21 As regards a justification based on the protection of citizens investing in savings pensions, the Commission considers that the security of the funds invested can be guaranteed without it being necessary to require that contributions and premiums should be paid solely to institutions or funds established in Belgium, since the obligations imposed by the Belgian legislation in relation to investment, approval and reporting can also be met by financial institutions established in other Member States. Supervision of compliance with the reporting requirement is also possible provided that the submission of such reports constitutes a condition for obtaining and retaining the approval granted to the institution or fund. Further, the Kingdom of Belgium could rely on Council Directive 77/799/EEC of 19 December 1977 concerning mutual assistance by the competent authorities of the Member States in the field of direct and indirect taxation (OJ 1977 L 336, p. 15), as amended by Council Directive 92/12/EEC of 25 February 1992 (OJ 1992 L 76, p. 1, ‘Directive 77/799’), in order to obtain information on the person liable to tax and to supervise the foreign financial institution.

22 The Kingdom of Belgium accepts that the Belgian savings pension rules at issue constitute a restriction on freedom to provide services and free movement of capital. It states, however, that such a restriction can be justified by overriding reasons in the public interest.

23 In that regard, it relies, firstly, on the internal coherence of the tax system and argues that the Belgian savings pension rules are compatible with the judgments in Case C‑204/90 Bachmann [1992] ECR I‑249 and in Case C‑300/90 Commission v Belgium [1992] ECR I‑305, where the Court inter alia insisted upon there being a direct link between a tax advantage and an actual disadvantage.
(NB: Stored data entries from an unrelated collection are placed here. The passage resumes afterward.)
(** [arr_state::join_arr]: the first loop fills the slots of [s1], the
    second the slots only [s2] has. *)
Definition join_arr (s1 s2 : arr_state) : arr_state :=
  let result_default := Range.join (default_r s1) (default_r s2) in
  let first :=
    map_fold (fun idx r1 (acc : gmap Z range) =>
                match elem_map s2 !! idx with
                | Some r2 => <[idx := Range.join r1 r2]> acc
                | None => <[idx := Range.join r1 (default_r s2)]> acc
                end) ∅ (elem_map s1) in
  let second :=
    map_fold (fun idx r2 (acc : gmap Z range) =>
                if count (elem_map s1) idx then acc
                else <[idx := Range.join (default_r s1) r2]> acc)
             first (elem_map s2) in
  ArrState second result_default.

(* ===================================================================== *)
(** ** get_base_ptr, get_range, get_pred_range *)
(* ===================================================================== *)

(** The callers test [ptr != base] on the result: the two differ exactly
    when [ptr] is a [getelementptr], which the matches below decide. *)
Definition get_base_ptr (ptr : Value) : Value :=
  match ptr with
  | GetElementPtrInst _ p _ => p
  | _ => ptr
  end.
While the pension benefits are, in principle, taxable under Article 34(1), 3°, of the CIR 1992, they are however exempted under Article 39(2), 3°, of that code if the tax reduction provided for in Article 145/1, 5°, of that code was not granted in respect of payments to savings pension accounts or savings insurance premiums, as would be the case where those accounts and that savings insurance are managed by institutions not established in Belgium.

24 The Kingdom of Belgium states, further, that it has endeavoured to ensure tax coherence at the level of double taxation agreements by conferring on the State of origin the power to tax pensions and other comparable payments, but accepts that that it has not succeeded in doing so in agreements entered into with some Member States.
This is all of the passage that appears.